Liputan khusus
LIPSUS: Prada Lucky Teriak Kesakitan, Dipukul dengan Selang dan Tangan
Kasus kematian Prada Lucky, prajurit Yonif 834/MW yang tewas akibat dugaan penganiayaan oleh sesama anggota TNI
POS-KUPANG.COM, KUPANG – Kasus kematian Prada Lucky, prajurit Yonif 834/MW yang tewas akibat dugaan penganiayaan oleh sesama anggota TNI mulai disidangkan di Pengadilan Militer III-15 Kupang pada Senin (27/10/2025).
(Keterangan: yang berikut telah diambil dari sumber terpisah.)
(** * Nuke render submitter: a shallow embedding of [submission_panel.py]

    The panel collects a few form values, formats text files and shells out
    to the farm's command line tool.  The embedding follows the source
    method by method.  Python values are modelled as follows:

    - [str] is [string] (a sequence of bytes; the text handled here is
      ASCII, and characters outside ASCII are outside the model);
    - [int] is [Z];
    - an exception is a value of [exn]; a method that can raise runs in the
      monad [M], which threads the [World] and keeps the side effects made
      before the exception;
    - the file system, the environment, the host scene and the external
      tools are fields of [World].

    [os.path] is [posixpath]: the model follows the plugin on a POSIX host
    (the branch on [platform.system()] is kept, the path algebra is the
    POSIX one). *)

From Stdlib Require Import ZArith NArith Ascii String Decimal DecimalString DecimalN DecimalZ Lia.
From stdpp Require Import gmap strings list.
(** C5. For a finished session judged valid the amount added to the
    total of its entity is [max (0, (endTime - startTime) - pausedTime)]:
    when the accumulated pause exceeds the span nothing is added, and no
    event ever makes a total decrease, in the per-student and in the
    combined engine.  The unbalanced stream [started (100),
    paused (105), unpaused (130), finished (120)] leaves the student
    at 0. *)
Theorem C5_nonnegative_floor :
  (∀ e (S : gmap string Session) (T : JS.object Z) s,
     action e = "finished" →
     S !! sessionKey (userId e) (taskId e) = Some s →
     startTime s < client_time e →
     let T' := (PerStudent.processEvent e (S, T)).2 in
     totalOf T' (userId e)
     = totalOf T (userId e) + Z.max 0 (client_time e - startTime s - pausedTime s)
     ∧ (client_time e - startTime s < pausedTime s →
        totalOf T' (userId e) = totalOf T (userId e)))
  ∧ (∀ e (S : gmap string Session) (T : JS.object Z) f s,
     action e = "finished" →
     S !! sessionKey (eventField e f) (taskId e) = Some s →
     startTime s < client_time e → client_time e - startTime s < 3600 →
     let T' := (Combined.processEvent e (S, T) f).2 in
     totalOf T' (eventField e f)
     = totalOf T (eventField e f)
       + Z.max 0 (client_time e - startTime s - pausedTime s)
     ∧ (client_time e - startTime s < pausedTime s →
        totalOf T' (eventField e f) = totalOf T (eventField e f)))
  ∧ (∀ e st u, totalOf st.2 u ≤ totalOf (PerStudent.processEvent e st).2 u)
  ∧ (∀ e st f u, totalOf st.2 u ≤ totalOf (Combined.processEvent e st f).2 u)
  ∧ (∀ evs st u, totalOf st.2 u ≤ totalOf (PerStudent.run evs st).2 u)
  ∧ (∀ evs f st u, totalOf st.2 u ≤ totalOf (Combined.run evs f st).2 u)
  ∧ PerStudent.processEvents
      [started 1 7 "t" 100; paused 1 7 "t" 105; unpaused 1 7 "t" 130;
       finished 1 7 "t" 120]
    = [("1", 0)].
Proof.
  split_and!.
  - intros e S T s Ha Hk Hlt T'. subst T'.
    rewrite (student_finish_amount e S T s) by done. split; [done | lia].
  - intros e S T f s Ha Hk Hlt Hspan T'. subst T'.
    rewrite (combined_finish_amount e S T f s) by done. split; [done | lia].
  - apply student_step_mono.
  - apply combined_step_mono.
  - apply student_run_mono.
  - apply combined_run_mono.
  - done.
Qed.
Agenda sidang perdana adalah pembacaan dakwaan terhadap para terdakwa oleh Oditur Militer. Sidang dijadwalkan berlangsung selama tiga hari berturut-turut dengan tiga berkas perkara dengan total 22 terdakwa.
Pada sidang perdana pada Senin (27/10) menghadirkan terdakwa Lettu Inf Ahmad Faisal, S.Tr, yang merupakan Dankipan A Yonif TP 834/MW. Sementara pada Selasa (28/10) akan dilanjutkan dengan sidang terhadap Sertu Thomas Desambris Awi, Basi Intelpur Kima Yonif TP 834/WM, bersama 16 rekan lainnya. Kemudian, Rabu (29/10) dijadwalkan sidang untuk empat terdakwa lainnya.
Kasus kematian Prada Lucky ini menyita perhatian publik karena jumlah terdakwa yang mencapai 22 orang yang semuanya anggota TNI yang diduga terlibat dalam penganiayaan hingga menyebabkan korban meninggal dunia.
Ibu kandung almarhum, Sepriana Paulina Mirpey, atau akrab disapa Epi, menyampaikan harapannya agar proses hukum berjalan secara transparan dan adil.
“Dari provost tadi menyampaikan bahwa sidang itu terbuka untuk publik, orangtua, pers, dan masyarakat bisa mengikuti persidangannya. Pengadilan juga akan menaruh layar di luar dan speaker, jadi yang tidak bisa masuk karena penuh bisa mengikuti dari luar,” jelasnya.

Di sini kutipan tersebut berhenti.